The focus on Leningrad is crucial. Previous histories of Leningrad have examined its role as the birthplace of the revolution, its engagement with the past, or as the passive victim of Stalin’s purges. By focusing on Leningrad’s environment, we move away from the restrictive approach of the city government’s relationship to the center and capture a major defining characteristic that was specific to local lived experience. Leningrad’s scientific and technical establishments and leaders committed themselves so thoroughly to flood control that they tethered their legitimacy to an ability to protect the city from disaster. Thus, once the viability of the party’s chosen method came under public scrutiny from citizens and ecologists, their credibility faded as well. Far from a “project of the century,” specialists and city officials argued that flood control was integral to protecting the financial, social, and cultural future of the revolutionary capital. Leningrad could not successfully or securely fulfill economic plans without protecting its industry from foreign invasion, whether by sea or land. They incorporated flood control into architectural General Plans and tied it to visions of the urban socialist future. Most importantly, this dissertation suggests that zeroing in on environmental contingencies in Soviet cities reveals a lot about how local governments, scientific and technical institutions, and residents experienced the Soviet Union.
By the time construction began on a flood protection barrier, the party faced a backlash from an increasingly vocal public sphere in the form of scientists and neformaly (informal) citizen-led organizations. During the transition of 1987-1993, the Leningrad flood protection barrier became the major point of contention between candidates to municipal offices. Ecologically based objections to the western variant, along with public anxieties constituted a new environmental social movement that effectively stopped construction of the barrier. Its contentious status throughout the late 1980s and the abandoned components throughout the 1990s provide a lucid metaphor for the stagnation of post-Soviet transition. Yet, the flood control barrier ultimately exists as of 2011 thanks to Vladimir Putin, suggesting both continuity with the Soviet dream of a dry city and rupture with the democratic process of the perestroika.
This dissertation is thus an urban history that focuses on how Soviet city sought to construct socialism and how local authorities confronted multiple environmental disasters. It is also an environmental history in the sense that cyclones are historical actors, eliciting reaction from officials and specialists who sought to avert infrastructural and economic catastrophe, and to raise the city’s standard of living. At the same time, it details the often-contentious relationship between science and technology in Leningrad, and how despite attention to detail on both sides, they could still have important disagreements about optimal flood protection methods. Finally, this dissertation challenges the declensionist historiography of Soviet science and technology and suggests that some Soviet projects were noble responses to modern maladies and visions for improving urban life.

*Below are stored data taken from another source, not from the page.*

Lemma genuine_recalled s c q opts now h :
  genuine s [c] q (recall_search_opts opts now) h -> recalled s c opts now h.
Proof.
  intros ([score [n id]] & (e & (col & entry & Hn & Hcol & Hd & _ & Hm) & Hsc) & ->). apply full_score_snd in Hsc. cbn in Hsc.
  rewrite <- Hsc in *. cbn in Hn, Hcol, Hd. apply list_elem_of_singleton in Hn as ->.
  assert (attrs_of s c id = Some (de_attrs entry)) as Ha by (unfold attrs_of; rewrite Hcol; cbn; by rewrite Hd).
  unfold hit_of. cbn [fst snd so_projection recall_search_opts]. rewrite Ha.
  unfold matches in Hm. cbn [so_filter recall_search_opts filter_preds] in Hm. rewrite forallb_app in Hm.
  apply andb_true_iff in Hm as [Hm1 Hm2]. cbn [forallb] in Hm2. rewrite andb_true_r, not_expired_matches in Hm2.
  split_and!; [done| |exact Hm1|exact Hm2]. unfold attrs_at, st_collections in *. rewrite Hcol. cbn. by rewrite Hd.
Qed.

Lemma of_query_returns {X A} (q : result query_error A) (s s' : X) w w' a :
  of_query q s w = (Ret a, s', w') -> q = Ok a /\ s' = s /\ w' = w.
Proof. destruct q as [|[]]; cbn; [by intros [= -> -> ->]|done..]. Qed.

(** The collection is in the embedder's space as far as its pin says, and in a
    strict store there is a pin. *)
Definition same_space (e : Embedder) (s : Store) (c : rstring) : Prop :=
  match nidus_get_meta s c !! META_EMBEDDER with
  | Some identity => identity = embedder_identity e
  | None => c_strict_embedder_identity (st_config s) = true -> st_collections s !! c = None
  end.

(** The guard writes nothing. *)
Lemma guard_returns e collection s w u s' w' : guard_recall_identity e collection s w = (Ret u, s', w') ->
  s' = s /\ w' = w /\ same_space e s (concrete s collection).
Proof.
  unfold guard_recall_identity, bail_if_identity_differs, unpinned_collection. intros E. skip_get E.
  destruct (nidus_get_meta s (concrete s collection) !! META_EMBEDDER) as [x|] eqn:Ex.
  - case_bool_decide; [|done]. injection E as _ <- <-. unfold same_space. by rewrite Ex.
  - unfold same_space. rewrite Ex. unfold has_collection in E. case_bool_decide as Hc; cbn [when] in E.
    + skip_get E. destruct (c_strict_embedder_identity _); [done|]. by injection E as _ <- <-.
    + injection E as _ <- <-. split_and!; [done..|]. intros _. by apply eq_None_not_Some.
Qed.

Lemma search_recalled s collection query opts now hits :
  findex_faithful s -> cache_ok s (ca_scan_order (caches s)) ->
  nidus_search tok s (caches s) (ScopeCollection collection) query (recall_search_opts opts now) = Ok hits ->
  (length hits <= so_top_k (recall_search_opts opts now))%nat /\ Forall (recalled s (concrete s collection) opts now) hits.
Proof.
  intros Hf Hc. unfold nidus_search. destruct (valid_filter _); [|done]. cbn [res_bind scope_names]. intros Hs.
  destruct (search_genuine tok s (caches s) [concrete s collection] query (recall_search_opts opts now) hits (fun Hn => match Hn eq_refl with end)
    (NoDup_singleton _) Hf Hc Hs) as (ranked & Hfin & Hg).
  apply finish_sub in Hfin as [Hl Hh]. split; [exact Hl|]. apply Forall_forall. intros h Hin.
  destruct (Hh h Hin) as (h0 & Hin0 & Eh). rewrite Forall_forall in Hg. specialize (Hg h0 Hin0). apply genuine_recalled in Hg.
  destruct h, h0. by injection Eh as -> -> -> -> ->.
Qed.

(** What becomes of the store: as it was when nothing is to be stamped; else the hits are stamped, in
    the collection of the name the caller gave. *)
Definition reinforced (collection : rstring) (opts : RecallOpts) (hits : list Hit) (now : Z) (s s' : Store) : Prop :=
  if rc_reinforce opts && negb (bool_decide (hits = [])) && negb (bool_decide (c_open_mode (st_config s) = ReadOnly)) then
    match st_collections s !! collection with
    | Some _ => stamped collection (map h_id hits) now (st_index s) (st_index s')
    | None => st_index s' = st_index s
    end
  else s' = s.

(** C13: What a recall answers with: at most [top_k] hits, each a live document of the
    collection the name stands for, with its attributes, that passes the caller's filter and has not
    expired.  A collection pinned to another embedder is refused, and in a strict store one that is not
    pinned at all; otherwise an unpinned collection is answered.
    With [reinforce] on a writable store every hit has its access counted and dated and no other document
    changes, but only when the name is a collection's own: through an alias nothing is stamped.
    Without it the store is as it was. *)
Theorem recall_sound e collection text opts s w hits s' w' :
  findex_faithful s -> cache_ok s (ca_scan_order (caches s)) ->
  recall tok caches e collection text opts s w = (Ret hits, s', w') ->
  let now := Z.of_N (read_clock w).1 in
  (length hits <= so_top_k (recall_search_opts opts now))%nat /\
  Forall (recalled s (concrete s collection) opts now) hits /\
  match nidus_get_meta s (concrete s collection) !! META_EMBEDDER with
  | Some identity => identity = embedder_identity e
  | None => c_strict_embedder_identity (st_config s) = true -> st_collections s !! concrete s collection = None
  end /\
  reinforced collection opts hits (Z.of_N (read_clock (read_clock w).2).1) s s'.
Proof.
  intros Hf Hc E now. unfold recall in E. apply bind_returns in E as (? & s1 & w1 & Eg & E).
  apply guard_returns in Eg as (-> & -> & Hid). apply bind_returns in E as (q & s1 & w1 & Eq & E).
  assert (s1 = s /\ w1 = w) as [-> ->] by (destruct (em_embed_query e text); [by injection Eq|done]).
  apply bind_returns in E as (now' & s1 & w1 & En & E).
  assert (now' = now /\ s1 = s /\ w1 = (read_clock w).2) as (-> & -> & ->).
  { unfold now_ms, now_secs, bind in En. unfold now. destruct (read_clock w) as [t w2]. by injection En as <- <- <-. }
  skip_get E. apply bind_returns in E as (found & s1 & w1 & (Hs & -> & ->)%of_query_returns & E).
  apply bind_returns in E as (? & s1 & w1 & Er & [= <- <- <-]).
  destruct (search_recalled _ _ _ _ _ _ Hf Hc Hs) as [Hl Hh]. split_and!; [exact Hl|exact Hh|exact Hid|].
  unfold reinforced. destruct (_ && _ && _) eqn:Eb; cbn [when] in Er; [|by injection Er].
  unfold reinforce_hits in Er. apply andb_true_iff in Eb as [[_ Eb]%andb_true_iff _].
  apply negb_true_iff in Eb. rewrite Eb in Er. apply bind_returns in Er as (n & s2 & w2 & Er & [= _ <- _]).
  unfold nidus_reinforce in Er. apply bind_returns in Er as (now2 & s3 & w3 & En2 & Er).
  assert (now2 = Z.of_N (read_clock (read_clock w).2).1 /\ s3 = s) as (-> & ->).
  { unfold now_ms, now_secs, bind in En2. destruct (read_clock (read_clock w).2) as [t w4]. by injection En2 as <- <- _. }
  apply reinforce_returns in Er. destruct (st_collections s !! collection) as [col|] eqn:Ec; [|exact Er].
  destruct Er as (f & fx & ->). by apply foldl_stamped.
Qed.
End recall.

Indeed, one of the central contradictions is that while flood control evinced the party’s commitment to protecting the city, its altruism became its own undoing. This is not simply a history of “conquering” nature or technocratic determinism, but one of overcoming a historical impediment to growth. Finally, it complicates black-and-white arguments about continuity and rupture with the past, proposing that while the region’s history of flooding is older than the USSR, no city committed itself so thoroughly to flood control—the absolute mastery of its urban environment—more than Leningrad, and this commitment was forged from the experience of environmental disaster.